El activista se encontraba ayer en paradero desconocido. Mientras, la policia analizaba la verosimilitud del caso, que de ser cierto podría constituir un delito de estafa y levantamiento de bienes. La policía autonómica, no obstante, comunicó ayer por la tarde que no había recibido denuncia alguna por parte de los bancos presuntamente afectados. La Fiscalía Superior de Catalunya informó también de que no ha abierto diligencias porque tampoco tiene constancia de ninguna denuncia. Es más, algunas entidades insistieron en que la historia es falsa y otras se limitaron a subrayar que no dan datos sobre posibles clientes.
En una publicación de 20 páginas denominada Crisi que ayer se distribuyó de forma gratuita en Barcelona y otras localidades catalanas, Duran relata cómo plantó cara “al poder económico de la banca”. El joven escribe que empezó a pedir préstamos a los bancos con el argumento de que quería reformar el piso o comprar un coche. Para seguir obteniendo los créditos de las entidades, un objetivo que logró “sin avales ni garantías”, creó una empresa ficticia que le permitió eludir el sistema de información de deudas del Banco de España, ya que “aunque la empresa sea unipersonal”, en las cuentas bancarias no aparecen las deudas a título individual, afirma.
“Con una profesión inventada y una buena nómina falsa que hacía creer que ganaba de sobras” como para acceder a la financiación, el activista engrandeció su entramado transfiriendo a su cuenta personal el dinero prestado a la compañía. Y no levantó sospechas porque la operación simulaba un pago de nóminas.

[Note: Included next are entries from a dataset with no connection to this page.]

Inductive loop_rel : list labeled_point -> list (point_t * string) -> list labeled_point -> Prop :=
| loop_end result : loop_rel result [] result
| loop_push result pt label_str rest placed final :
    try_rel pt label_str result offsets (Some placed) ->
    loop_rel (result ++ [placed]) rest final ->
    loop_rel result ((pt, label_str) :: rest) final
| loop_drop result pt label_str rest final :
    try_rel pt label_str result offsets None ->
    loop_rel result rest final ->
    loop_rel result ((pt, label_str) :: rest) final.

End Placement.
End Placement.

(** ** The constants of each file *)

Module Source.
Local Open Scope float_scope.
Definition label_width : float := 6.0.
Definition label_height : float := 2.0.
(** TR, TL, BR, BL *)
Definition offsets : list (float * float) :=
  [ (1, 1); (-1 - label_width, 1); (1, -1 - label_height);
    (-1 - label_width, -1 - label_height) ].
Definition placeLabels (input_points : list (point_t * string)) : list labeled_point :=
  Placement.placeLabels label_width label_height offsets input_points.
End Source.

Module Main.
Local Open Scope float_scope.
Definition label_width : float := 0.4.
Definition label_height : float := 0.2.
Definition offsets : list (float * float) :=
  [ (0.2, 0.2); (-0.2 - label_width, 0.2); (0.2, -0.2 - label_height);
    (-0.2 - label_width, -0.2 - label_height) ].
Definition placeLabels (input_points : list (point_t * string)) : list labeled_point :=
  Placement.placeLabels label_width label_height offsets input_points.
End Main.


(** Subsequences: [subseq l1 l2] when [l1] is [l2] with some entries left out. *)
Inductive subseq {A : Type} : list A -> list A -> Prop :=
| subseq_nil : subseq [] []
| subseq_keep x l1 l2 : subseq l1 l2 -> subseq (x :: l1) (x :: l2)
| subseq_skip x l1 l2 : subseq l1 l2 -> subseq l1 (x :: l2).

(** The (point, label) identity of a placed entry. *)
Definition entry_of (lp : labeled_point) : point_t * string := (point lp, label lp).

(** The predicate of the spec's overlap sentence, for comparison with
    [intersects]: the projections on both axes meet in an interval of
    non-zero length (strict inequalities, so boxes that only touch do not
    count). *)
Definition overlaps_with_area (box1 box2 : box_t) : bool :=
  (get0 (min_corner box1) <? get0 (max_corner box2))%float &&
  (get0 (min_corner box2) <? get0 (max_corner box1))%float &&
  (get1 (min_corner box1) <? get1 (max_corner box2))%float &&
  (get1 (min_corner box2) <? get1 (max_corner box1))%float.

(** The loop invariant behind C1: no two entries of [result] intersect. *)
Definition pairwise_free (result : list labeled_point) : Prop :=
  forall i j a b, i <> j -> nth_error result i = Some a -> nth_error result j = Some b ->
  intersects (label_box a) (label_box b) = false.

(** Scaled value of a finite or zero binary64 number: the number times
    2^1074, an integer. *)
Definition sval (x : spec_float) : Z :=
  match x with
  | S754_finite s m e => cond_Zopp s (Z.pos m * 2 ^ (e + 1074))%Z
  | _ => 0%Z
  end.

(** * Round to nearest, ties to even, on exact scaled values

    [rnd T] is the binary64 rounding of the non-negative number
    [T / 2^2148] (the scale of a product of two [sval]s), written with
    integers: the grid step is [2^(rnd_exp T)], 53 significant bits above
    the subnormal range. [srnd] extends it to signed values. These are the
    reference against which [SFmul] is characterised below. *)

Module Rounding.
Local Open Scope Z_scope.

(** What [shr_1] iterated [k] times keeps of a mantissa [M]: the quotient,
    the round bit and the sticky bit. *)
Definition shr_inv (M k : Z) (mrs : shr_record) : Prop :=
  shr_m mrs = M / 2 ^ k /\
  shr_r mrs = (0 <? k) && (2 ^ (k - 1) <=? M mod 2 ^ k) /\
  shr_s mrs = (0 <? k) && negb (M mod 2 ^ (k - 1) =? 0).

(** Whether the quotient [q] of a division by [g] with remainder [rem]
    rounds up (to nearest, ties to even). *)
Definition round_up (q rem g : Z) : bool :=
  (g <? 2 * rem) || ((2 * rem =? g) && Z.odd q).

Definition rnd_exp (T : Z) : Z := Z.max (Z.log2 T + 1 - 2148 - 53) (-1074).

Definition rnd (T : Z) : Z :=
  let g := 2 ^ (rnd_exp T + 2148) in
  let q := T / g in
  (q + if round_up q (T mod g) g then 1 else 0) * g.

Definition srnd (V : Z) : Z := if 0 <=? V then rnd V else - rnd (- V).

Definition fin_or_zero (f : spec_float) : bool :=
  match f with S754_zero _ | S754_finite _ _ _ => true | _ => false end.

End Rounding.

(** * Image coordinates ([main.cpp], lines 75-86 and 89-177)

    C++ [int] arithmetic is 32-bit; a result outside its range is undefined
    behaviour, modelled as [None]. [static_cast<int>] of a [double]
    truncates toward zero and is undefined for NaN, infinities and values
    whose truncation is not an [int]. [cv::Point] and [cv::Rect] are
    records of [int]s. *)

Module Image.
Local Open Scope Z_scope.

Duran también narra que le llegaron a pedir las declaraciones del IVA trimestral de las empresas y, cuando estas tenían más de un año, el impuesto de sociedades, papeleos que en más de una ocasión solventó “con una impresora, fotocopiadora y celo”. Incluso, según declaró ayer a la agencia Efe en una entrevista telefónica, pidió asesoramiento al servicio de Autoempresa de la Conselleria de Treball. Este departamento aclaró ayer que dicho proceso se inició pero no se concluyó, por lo que el solicitante no recibió ningún certificado para solicitar un préstamo.
DESOBEDIENCIA
Duran, que demuestra a lo largo del texto un amplio conocimiento del capitalismo –y que dedicó muchas horas a una tarea que le puede suponer “una pena de dos a seis años por estafa mayor y otra de uno a tres años por levantamiento de bienes”, según reconoce–, aseguró ayer en un e-mail enviado a la prensa que los 360.000 euros que han quedado limpios de la operación los retiró entre noviembre del 2007 y marzo del 2008. El dinero, dice, lo destinará a “proyectos sociales alternativos”, entre los que “no se incluyen los centros okupas”.

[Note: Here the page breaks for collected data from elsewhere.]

Definition serve (cwd : str) (ao : AutoOrtho) (r : request) : op reply :=
  match r with
  | Access p mode => replying (fun _ => RNone) (_access cwd ao p mode)
  | Chmod p mode => replying (fun _ => RNone) (chmod cwd ao p mode)
  | Chown p uid gid => replying (fun _ => RNone) (chown cwd ao p uid gid)
  | Getattr p fh => replying RAttrs (getattr cwd ao p fh)
  | Readdir p fh => replying RNames (readdir cwd ao p fh)
  | Readlink p => replying RStr (readlink cwd ao p)
  | Mknod p mode dev => replying (fun _ => RNone) (mknod cwd ao p mode dev)
  | Rmdir p => replying (fun _ => RNone) (rmdir cwd ao p)
  | Mkdir p mode => replying (fun _ => RNone) (mkdir cwd ao p mode)
  | Statfs p => replying (opt_reply RStatfs) (statfs cwd ao p)
  | Unlink p => replying (fun _ => RNone) (unlink cwd ao p)
  | Symlink name target => replying (fun _ => RNone) (symlink cwd ao name target)
  | Rename old new => replying (fun _ => RNone) (rename cwd ao old new)
  | Link target name => replying (fun _ => RNone) (link cwd ao target name)
  | Utimens p times => replying (fun _ => RNone) (utimens cwd ao p times)
  | Open p flags => replying RInt (open cwd ao p flags)
  | Create p mode => replying RInt (_create cwd ao p mode)
  | Read p length offset fh => replying RBytes (read ao p length offset fh)
  | Write p buf offset fh => replying RInt (_write ao p buf offset fh)
  | Truncate p length fh => replying (fun _ => RNone) (truncate cwd ao p length fh)
  | Flush p fh => replying (opt_reply RInt) (_flush ao p fh)
  | Releasedir p fh => replying RInt (_releasedir ao p fh)
  | Release p fh => replying (opt_reply RInt) (release ao p fh)
  | Close p fh => replying RInt (close ao p fh)
  end.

“El sistema financiero es más frágil de lo que parece”, prosigue el activista, que propone una “huelga de alquileres”, dejar de pagar la hipoteca y “okupar vuestra propia casa”. Dos formas de “desobediencia civil” para combatir a los bancos.
Enric Duran es conocido en los círculos antisistema por participar en campañas por la condonación de la deuda externa, contra el Banco Mundial (fue un portavoz de este colectivo) y contra la cumbre europea de Barcelona y formar parte de iniciativas como Infoespai y Temps de re-voltes.
La revista Crisi, sufragada supuestamente con el dinero robado, apareció ayer en color sepia con artículos firmados por Matías Catrileo, Valmir Mota de Oliveira y Blanca Brissac, entre otros. El primer nombre remite a un estudiante asesinado el pasado enero por la policía en Chile. El segundo, a un activista campesino muerto en Brasil. La tercera fue una de las 13 rosas fusiladas por el franquismo.